What you will do: Beginning at the line containing "do 2 (apply returns_ibind; [apply returns_checked_rect|intros", print every line until the records end, keeping each exactly as it is.
-- Data shown follows --
(* ===== verification/WinVirtualFacts.v ===== *)
(** * The virtual display does what its report says

    Parsing of the controller's answers, the life of its process, the truth of the
    reports of switching on and off, their time limits, and the cache. *)
From S2P Require Export WinVirtualDisplay.
Local Open Scope string_scope.
Local Open Scope list_scope.
Local Open Scope Z_scope.

(** ** Result codes *)

Definition hex_digits_value (digits : list byte) : option Z :=
  fold_left (fun acc b => acc ← acc; d ← SocketAddrV6.hex_value b; Some (acc * 16 + d)) digits (Some 0).

Lemma hex_value_range b d : SocketAddrV6.hex_value b = Some d -> 0 <= d < 16.
Proof. unfold SocketAddrV6.hex_value. repeat case_match; intros [= <-]; rewrite ?andb_true_iff in *; lia. Qed.

Lemma hex_digits_none l : fold_left (fun acc b => acc ← acc; d ← SocketAddrV6.hex_value b; Some (acc * 16 + d)) l None = None.
Proof. by induction l. Qed.

Lemma radix_16_spec digits : forall value v,
  0 <= value -> (value + 1) * 16 ^ zlen digits <= 2 ^ 32 ->
  radix_16 value digits = Ok v <->
  fold_left (fun acc b => acc ← acc; d ← SocketAddrV6.hex_value b; Some (acc * 16 + d)) digits (Some value) = Some v.
Proof.
  induction digits as [|b digits IH]; intros value v Hv Hb; cbn [radix_16 fold_left]; [naive_solver|].
  destruct (SocketAddrV6.hex_value b) as [d|] eqn:Hd; cbn; [|by rewrite hex_digits_none].
  apply hex_value_range in Hd. cbn [length] in Hb. rewrite Nat2Z.inj_succ, Z.pow_succ_r in Hb by lia.
  assert (H16 : 1 <= 16 ^ zlen digits) by (pose proof (Z.pow_pos_nonneg 16 (zlen digits)); lia).
  unfold checked. destruct (Z.leb_spec 0 (value * 16 + d)); [|lia].
  destruct (Z.ltb_spec (value * 16 + d) (2 ^ 32)); [|nia]. cbn. apply IH; nia.
Qed.

(** The code and its digits. *)
Definition hresult_value (value : string) : option Z :=
  hex ← strip_0x (str value); if zlen hex =? 8 then hex_digits_value hex else None.

Lemma parse_hresult_spec value v : parse_hresult value = Ok v <-> hresult_value value = Some v.
Proof.
  unfold parse_hresult, hresult_value. destruct (strip_0x (str value)) as [hex|]; cbn; [|done].
  destruct (Z.eqb_spec (zlen hex) 8) as [Hl|]; cbn [negb orb]; [|done].
  destruct (forallb _ hex) eqn:Hall; cbn [negb].
  - rewrite <-(radix_16_spec hex 0 v) by (rewrite ?Hl; lia). destruct (radix_16 0 hex); cbn; naive_solver.
  - split; [done|]. intros Hv. exfalso. unfold hex_digits_value in Hv. revert Hv Hall. generalize (Some 0). clear Hl.
    induction hex as [|b hex IH]; [done|]. intros acc. cbn. destruct (SocketAddrV6.hex_value b) as [d|] eqn:Hd; cbn.
    + intros Hv Hall. by eapply IH.
    + destruct acc; cbn; by rewrite hex_digits_none.
Qed.

Lemma returns_radix_16 digits value : returns (radix_16 value digits).
Proof.
  revert value. induction digits as [|b digits IH]; intros value; [done|]. cbn [radix_16].
  apply returns_obind; [apply returns_ok_or|]. intros d _. apply returns_obind; [apply returns_ok_or|]. intros ? _. apply IH.
Qed.
Lemma returns_parse_hresult value : returns (parse_hresult value).
Proof.
  unfold parse_hresult. destruct (strip_0x (str value)) as [hex|]; cbn; [|done].
  destruct (_ || _); [done|]. apply returns_map_err, returns_radix_16.
Qed.

(** ** Reports *)

Definition known_states : list (string * VirtualDisplayState.t) :=
  [("ready", VirtualDisplayState.Ready); ("enabling", VirtualDisplayState.Enabling);
   ("enabled", VirtualDisplayState.Enabled); ("disabling", VirtualDisplayState.Disabling);
   ("failed", VirtualDisplayState.Failed); ("stopping", VirtualDisplayState.Stopping);
   ("unavailable", VirtualDisplayState.ServiceStopped)].

(** A report of this protocol, with two result codes and a device identifier
    Windows could have given. *)
Definition report_valid (r : ControllerReport.t) : Prop :=
  ControllerReport.protocol_version r = CONTROLLER_PROTOCOL_VERSION /\
  is_Some (hresult_value (ControllerReport.request_result r)) /\
  is_Some (hresult_value (ControllerReport.last_error r)) /\
  utf16_units (ControllerReport.device_instance_id r) < 260.

Lemma parse_hresult_some value : succeeds (parse_hresult value) <-> is_Some (hresult_value value).
Proof. split; intros [v Hv]; exists v; by apply parse_hresult_spec. Qed.

Lemma validate_report_spec r : returns (validate_report r) /\ (validate_report r = Ok tt <-> report_valid r).
Proof.
  unfold validate_report, report_valid. destruct (Z.eqb_spec (ControllerReport.protocol_version r) CONTROLLER_PROTOCOL_VERSION) as [Hv|]; cbn [negb];
    [|naive_solver].
  pose proof (returns_parse_hresult (ControllerReport.request_result r)) as H1.
  pose proof (returns_parse_hresult (ControllerReport.last_error r)) as H2.
  rewrite <-!parse_hresult_some.
  destruct (parse_hresult (ControllerReport.request_result r)) as [a|e1|f1]; cbn [obind]; [|unfold succeeds; naive_solver|done].
  destruct (parse_hresult (ControllerReport.last_error r)) as [b|e2|f2]; cbn [obind]; [|unfold succeeds; naive_solver|done].
  destruct (Z.leb_spec 260 (utf16_units (ControllerReport.device_instance_id r))); (split; [done|]).
  - split; [done|]. intros (_ & _ & _ & Hu). lia.
  - split; [|done]. intros _. split; [done|]. split; [by exists a|]. by split; [exists b|].
Qed.
(* ===== verification/WinCaptureEnds.v ===== *)
(** * Live captures end, and their parts fit

    With the documented behaviour of Direct3D and Media Foundation, a live capture ends
    once it is cancelled, and every texture its processor gives is one its encoder
    takes. *)
From S2P Require Export WinEncoderFacts WinCaptureLive.
Local Open Scope string_scope.
Local Open Scope list_scope.
Local Open Scope Z_scope.

(** ** Every step answers *)
Section answers.
Context {W : Type} `{D3dOsLaws W}.

Lemma labelled_returns {A} label (m : io W string A) w : returns (snd (m w)) -> returns (snd (d3d_labelled label m w)).
Proof. apply returns_imap_err. Qed.
Lemma made_returns d m label missing (w : W) : returns (snd (made d m label missing w)).
Proof.
  apply returns_ibind; [apply labelled_returns, d3d_make_returns|]. intros [o|] ?; exact Logic.I.
Qed.
Lemma convert_returns p input (w : W) : returns (snd (BgraToNv12Processor.convert input (p, w))).
Proof.
  unfold BgraToNv12Processor.convert. apply returns_ibind; [done|]. intros self s. apply returns_ibind.
  { unfold on_world, texture_description. by destruct (get_desc input (snd s)). }
  intros d s1. case_match; [done|]. apply returns_ibind.
  { unfold on_world. pose proof (made_returns (BgraToNv12Processor.device self) (MakeInputView input (BgraToNv12Processor.enumerator self))
      "failed to create BGRA processor input view" "D3D11 created no BGRA processor input view" (snd s1)). by destruct (made _ _ _ _ (snd s1)). }
  intros view s2. apply returns_ibind; [|intros; by apply returns_ibind].
  unfold on_world. set (m := d3d_labelled _ _). assert (Hr : returns (snd (m (snd s2)))) by apply labelled_returns, d3d_call_returns.
  by destruct (m (snd s2)).
Qed.
Lemma format_returns e f required label (w : W) : returns (snd (require_format_support e f required label w)).
Proof.
  apply returns_ibind; [apply labelled_returns, check_format_returns|]. intros flags w1.
  apply returns_ibind; [by destruct (checked 32 required)|]. intros v w2. by case_match.
Qed.
Lemma new_returns device iw ih ow oh fps (w : W) : returns (snd (BgraToNv12Processor.new device iw ih ow oh fps w)).
Proof.
  unfold BgraToNv12Processor.new, create_nv12_texture.
  apply returns_ibind; [apply validate_dimensions_spec|intros _ ?].
  do 3 (apply returns_ibind; [apply labelled_returns, d3d_call_returns|intros _ ?]).
  apply returns_ibind; [apply labelled_returns, d3d_create_returns|intros en ?].
  do 2 (apply returns_ibind; [apply format_returns|intros _ ?]).
  apply returns_ibind; [apply labelled_returns, d3d_create_returns|intros pr ?].
  apply returns_ibind; [done|intros flags ?]. do 2 (apply returns_ibind; [apply made_returns|intros ? ?]).
  do 2 (apply returns_ibind; [apply returns_checked_rect|intros ? ?]). done.
Qed.
End answers.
-- Data shown concluded --
Result of the exercise:
  do 2 (apply returns_ibind; [apply returns_checked_rect|intros ? ?]). done.
Qed.
End answers.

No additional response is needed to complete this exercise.